Ведущий судья СС отметил, что эсэсовских лидеров в Освенциме не обыскивали на предмет краденного, лишь только к мелким чинам приставали с обысками. Рудольф Хёсс высказывался против торговли на черном рынке, однако и словом не обмолвился о том, откуда взяты вещи в его прекрасном доме и процветающем саде. Он однозначно участвовал в присвоении вещей заключенных, и покрывал эсэсовцев, которые их добывали, в частности мужчину, привезшего ему хорошие «ариизированные» ткани с одной из поездок «в магазин» для лагерной администрации{258}. Чем выше ранг – тем больше привилегий.
В Третьем рейхе было важно подчеркивать разницу между рангами, чтобы поддерживать иерархию власти.

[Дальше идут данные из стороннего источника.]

(** The response header each field of a window is read from. *)
Definition header_name (f : field) : string :=
  match f with
  | CallsMade => "x-ratelimit"
  | CallsRemaining => "x-ratelimit-remaining"
  | ResetTimeMillis => "x-ratelimit-reset"
  end.

(** A header value the parser accepts: absent, or a string. *)
Definition parsable (hv : value) : bool :=
  match hv with
  | VUndef | VStr _ => true
  | _ => false
  end.

Definition parse_failure : event :=
  EConsoleLog "Something went wrong while parsing rate limits.".

Definition form_urlencoded : value := VStr "application/x-www-form-urlencoded".

(** A method name [_requestApi] lets through to the network: not empty,
    and either a manual verb with a [url] or a registered endpoint. *)
Definition dispatchable (apiMethods : list string) (h : heap) (requestOptions : value)
    (m : string) : Prop :=
  m <> ""
  /\ (manual m = true -> Js.truthy (read h requestOptions "url") = true)
  /\ (manual m = false -> registered apiMethods m = true).

(** A callback argument that cannot be taken for the options: anything
    but an object. *)
Definition plain_callback (v : value) : Prop :=
  match v with
  | VObj _ | VErr _ => False
  | _ => True
  end.

(** The body of a token grant. *)
Definition token_body (token_type access_token : string) (expires_in : Z) : json :=
  JObj [("access_token", JStr access_token); ("token_type", JStr token_type);
        ("expires_in", JNum (Num expires_in))].

(** The line [method] logs in debug mode. *)
Definition debug_line (debugMode : bool) (m : string) (options : value) : list event :=
  if debugMode then [ELog m options] else [].

(** The world after the debug line of [method], if any. *)
Definition logged (debugMode : bool) (m : string) (options : value) (w : world) : world :=
  if debugMode then emit (ELog m options) w else w.

(** A request in flight, as [method] hands it to [_requestApi]: the
    default options hold the headers table [hl]; the request options [q]
    were merged from the defaults, so they list every key of the
    defaults; they are sent with the headers table [c] (the default table
    or the caller's own), which carries a Content-Type; their path table,
    if any, is a table of its own; and their data, if an object, is one
    that [method] does not serialize again. *)
Definition in_flight (toJSON : object -> option (list (string * value)))
    (w : world) (q hl c : loc) : Prop :=
  exists oR oQ oh oc,
    store w !! self_requestOptions w = Some oR
    /\ store w !! hl = Some oh
    /\ store w !! q = Some oQ
    /\ store w !! c = Some oc
    /\ well_keyed oR /\ well_keyed oQ
    /\ (forall k, In k (Js.keys (props oR)) -> In k (Js.keys (props oQ)))
    /\ Js.lookup "headers" (props oR) = Some (VObj hl)
    /\ Js.lookup "headers" (props oQ) = Some (VObj c)
    /\ default VUndef (Js.lookup "Content-Type" (props oc)) <> VUndef
    /\ hl <> self_requestOptions w /\ q <> hl
    /\ (forall p, Js.lookup "path" (props oQ) = Some (VObj p) ->
          p <> self_requestOptions w /\ p <> hl /\ p <> c /\ is_Some (store w !! p))
    /\ (forall d, Js.lookup "data" (props oQ) = Some (VObj d) ->
          d <> hl /\ Js.lookup "path" (props oQ) <> Some (VObj d)
          /\ exists od, store w !! d = Some od
                        /\ existsb (String.eqb "EntityBase") (chain od) = false
                        /\ toJSON od = None).

(** The answers of a server that refuses a request: a 401 from the API,
    then a grant of the token endpoint good for a minute at least. *)
Definition refusal (a : arrival) : Prop :=
  exists t headers body, a = Response t 401 headers body.

Definition grant (a : arrival) : Prop :=
  exists t status headers tt access n,
    a = Response t status headers (token_body tt access n)
    /\ tt <> "" /\ access <> "" /\ 60000 <= n * 1000.

(** [k] refusals in a row, and then nothing more. *)
Fixpoint refused (k : nat) (net : list arrival) : Prop :=
  match k with
  | O => net = []
  | S k' => exists a b net', net = a :: b :: net' /\ refusal a /\ grant b /\ refused k' net'
  end.

(** The API requests and the token requests of a trace. *)
Definition is_request (e : event) : bool :=
  match e with ERequest _ _ _ => true | _ => false end.

Definition is_token_request (e : event) : bool :=
  match e with EAuthRequest _ => true | _ => false end.

Definition count (f : event -> bool) (tr : list event) : nat :=
  length (List.filter f tr).

(** The caller's own callback under the wrappers of [method] and
    [_requestApi], whether a wrapper on the way replaces the first
    argument by the response, and the call the caller's function then
    sees. *)
Fixpoint user_callback (cb : callback) : value :=
  match cb with
  | CbUser v => v
  | CbAfterAuthorize inner => user_callback inner
  | CbAfterRetry _ inner => user_callback inner
  end.

Fixpoint passes_response (cb : callback) : bool :=
  match cb with
  | CbUser _ => false
  | CbAfterAuthorize inner => passes_response inner
  | CbAfterRetry full inner => full || passes_response inner
  end.

Definition called (cb : callback) (x response : value) : list event :=
  match user_callback cb with
  | VFun f => [ECallback f [if passes_response cb then response else x; response]]
  | _ => []
  end.

(** The integers a double holds exactly.  On them the sum, the difference
    and the product of doubles are those of the integers whenever the
    result is one of them too. *)
Definition exact (z : Z) : Prop := - 2 ^ 53 <= z <= 2 ^ 53.

(** ** The helpers on small inputs *)

Example split_example :
  Js.split ", " "12, 7, , 30" = ["12"; "7"; ""; "30"].
Proof. reflexivity. Qed.

Example split_empty : Js.split ", " "" = [""].
Proof. reflexivity. Qed.

Example number_examples :
  map NumberLiteral.Number ["12"; " 7 "; ""; "-3"; "abc"; "+5"]
  = [Num 12; Num 7; Num 0; Num (-3); NaN; Num 5].
Proof. reflexivity. Qed.

Example extend_aliasing :
  let h := [plain [("a", VNum (Num 1))]; plain [("a", VNum (Num 2)); ("b", VNull)]] in
  Store.extend (Store.extend h (VObj 0%nat) (VObj 1%nat)) (VObj 0%nat) (VObj 0%nat)
  = [plain [("a", VNum (Num 2)); ("b", VNull)];
     plain [("a", VNum (Num 2)); ("b", VNull)]].
Proof. reflexivity. Qed.

Example alloc_json_example :
  Store.alloc_json (JObj [("Id", JStr "7"); ("Tags", JArr [JStr "x"; JNull])]) []
  = (VObj 1%nat,
     [Store.array [VStr "x"; VNull];
      plain [("Id", VStr "7"); ("Tags", VObj 0%nat)]]).
Proof. reflexivity. Qed.

Example base64_example : Base64.encode "sdk:key" = "c2RrOmtleQ==".
Proof. reflexivity. Qed.

(** * Properties *)

(** ** The rate-limit snapshot *)

Section RateLimitFacts.

Variable Number : string -> jsnum.


Lemma split_from_nonempty sep s : forall skip cur, Js.split_from sep skip cur s <> [].
Proof.
  induction s as [|c s IH]; intros skip cur; simpl; [done|].
  destruct skip; [|apply IH].
  match goal with |- context [if ?b then _ else _] => destruct b end;
    [done|apply IH].
Qed.

Lemma split_length_pos sep s : (0 <? length (Js.split sep s))%nat = true.
Proof.
  unfold Js.split. pose proof (split_from_nonempty sep s 0%nat "") as H.
  destruct (Js.split_from sep 0 "" s); [congruence|reflexivity].
Qed.

Lemma imap_keep {A} (f : nat -> A -> A) (l : list A) :
  (forall i x, f i x = x) -> imap f l = l.
Proof.
  intros Hf. apply list_eq; intros i.
  rewrite list_lookup_imap. destruct (l !! i); simpl; [rewrite Hf|]; reflexivity.
Qed.

Lemma assign_windows_imap f nums rl :
  assign_windows f nums [0; 1; 2; 3]%nat rl
  = (imap (fun i r => if (i <? 4)%nat then write_field f (element nums i) r else r) rl,
     (4 <=? length rl)%nat).
Proof.
  destruct rl as [|a [|b [|c [|d rest]]]]; try reflexivity.
  cbn. do 2 f_equal. do 4 f_equal.
  symmetry. apply imap_keep. reflexivity.
Qed.

Lemma read_header_imap f hv rl :
  read_header Number f hv rl = (imap (touch Number f hv) rl, header_ok hv (length rl)).
Proof.
  destruct hv; simpl; try (rewrite imap_keep; reflexivity).
  rewrite split_length_pos. apply assign_windows_imap.
Qed.

Lemma read_headers_imap h headers rl v1 v2 v3 :
  Store.get h headers "x-ratelimit" = Some v1 ->
  Store.get h headers "x-ratelimit-remaining" = Some v2 ->
  Store.get h headers "x-ratelimit-reset" = Some v3 ->
  fst (read_headers Number h headers rl) = imap (effect Number v1 v2 v3 (length rl)) rl.
Proof.
  intros H1 H2 H3. unfold read_headers. rewrite H1, read_header_imap.
  unfold effect.
  destruct (header_ok v1 (length rl)) eqn:E1; simpl; [|reflexivity].
  rewrite H2, read_header_imap, length_imap.
  destruct (header_ok v2 (length rl)) eqn:E2; simpl.
  - rewrite H3, read_header_imap. simpl.
    apply list_eq; intros i. rewrite !list_lookup_imap.
    destruct (rl !! i); reflexivity.
  - apply list_eq; intros i. rewrite !list_lookup_imap.
    destruct (rl !! i); reflexivity.
Qed.

Lemma get_none h v k k' : Store.get h v k = None -> Store.get h v k' = None.
Proof.
  destruct v; simpl; try congruence. destruct (h !! l); congruence.
Qed.

Lemma read_headers_none h headers rl :
  Store.get h headers "x-ratelimit" = None ->
  fst (read_headers Number h headers rl) = rl.
Proof. intros H. unfold read_headers. rewrite H. reflexivity. Qed.

Lemma read_headers_length h headers rl :
  length (fst (read_headers Number h headers rl)) = length rl.
Proof.
  destruct (Store.get h headers "x-ratelimit") as [v1|] eqn:H1.
  - destruct (Store.get h headers "x-ratelimit-remaining") as [v2|] eqn:H2;
      [|rewrite (get_none _ _ _ "x-ratelimit" H2) in H1; discriminate].
    destruct (Store.get h headers "x-ratelimit-reset") as [v3|] eqn:H3;
      [|rewrite (get_none _ _ _ "x-ratelimit" H3) in H1; discriminate].
    rewrite (read_headers_imap _ _ _ _ _ _ H1 H2 H3). apply length_imap.
  - rewrite read_headers_none by assumption. reflexivity.
Qed.

(** A header either keeps a field or puts a value in it. *)
Lemma touch_cases f hv i :
  (forall r, touch Number f hv i r = r) \/ (exists x, forall r, touch Number f hv i r = write_field f x r).
Proof.
  destruct hv; simpl; try (left; reflexivity).
  destruct (i <? 4)%nat; [right; eexists; reflexivity|left; reflexivity].
Qed.

Lemma effect_idempotent v1 v2 v3 n i r :
  effect Number v1 v2 v3 n i (effect Number v1 v2 v3 n i r) = effect Number v1 v2 v3 n i r.
Proof.
  unfold effect.
  destruct (touch_cases CallsMade v1 i) as [K1|[x1 K1]];
  destruct (touch_cases CallsRemaining v2 i) as [K2|[x2 K2]];
  destruct (touch_cases ResetTimeMillis v3 i) as [K3|[x3 K3]];
  destruct (header_ok v1 n), (header_ok v2 n);
  rewrite ?K1, ?K2, ?K3; destruct r; reflexivity.
Qed.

Хедвига Хёсс принимала у себя влиятельных и знаменитых гостей, в том числе эсэсовского генерала Освальда Поля, главу промышленных предприятий СС. Его угощали щедрыми порциями запеченой свинины, настоящим кофе и прохладным пивом во время церемониальных ужинов на освенцимской вилле Хёссов в сентябре 1942 года{259}. Хедвиге было нужно, чтобы Марта не просто шила одежду, соответствующую ее вкусу, – ей был необходим гардероб, отражающий высокий статус жены коменданта. Хедвига не сияла в бриллиантах, как любительница украшений Эмми Геринг, и не следила за прической и макияжем, как Магда Геббельс, но на ней лежала обязанность принимать высокопоставленных лиц и важных предпринимателей, а также их жен.
В политике и военном деле Третьего рейха властвовали мужчины. Хедвиге, согласно нацистской идеологии, была отведена домашняя роль. За закрытыми дверьми, она, в фартучке на завязках, раздавала приказы заключенным, заставляла наполнить ее кухонный шкафчик едой с черного рынка – сахаром, какао, корицей, маргарином, – и платила им сигаретами за это опасное дело. За обеденным столом она, всегда в элегантных нарядах, угощала гостей изысканными блюдами. Ни намека на экономию в военное время или на порционные купоны. Фриц, родной брат Хедвиги, отозвался о ее гостеприимстве весьма положительно: «Мне было комфортно в Освенциме, там хватало всего, чего только можно пожелать»{260}.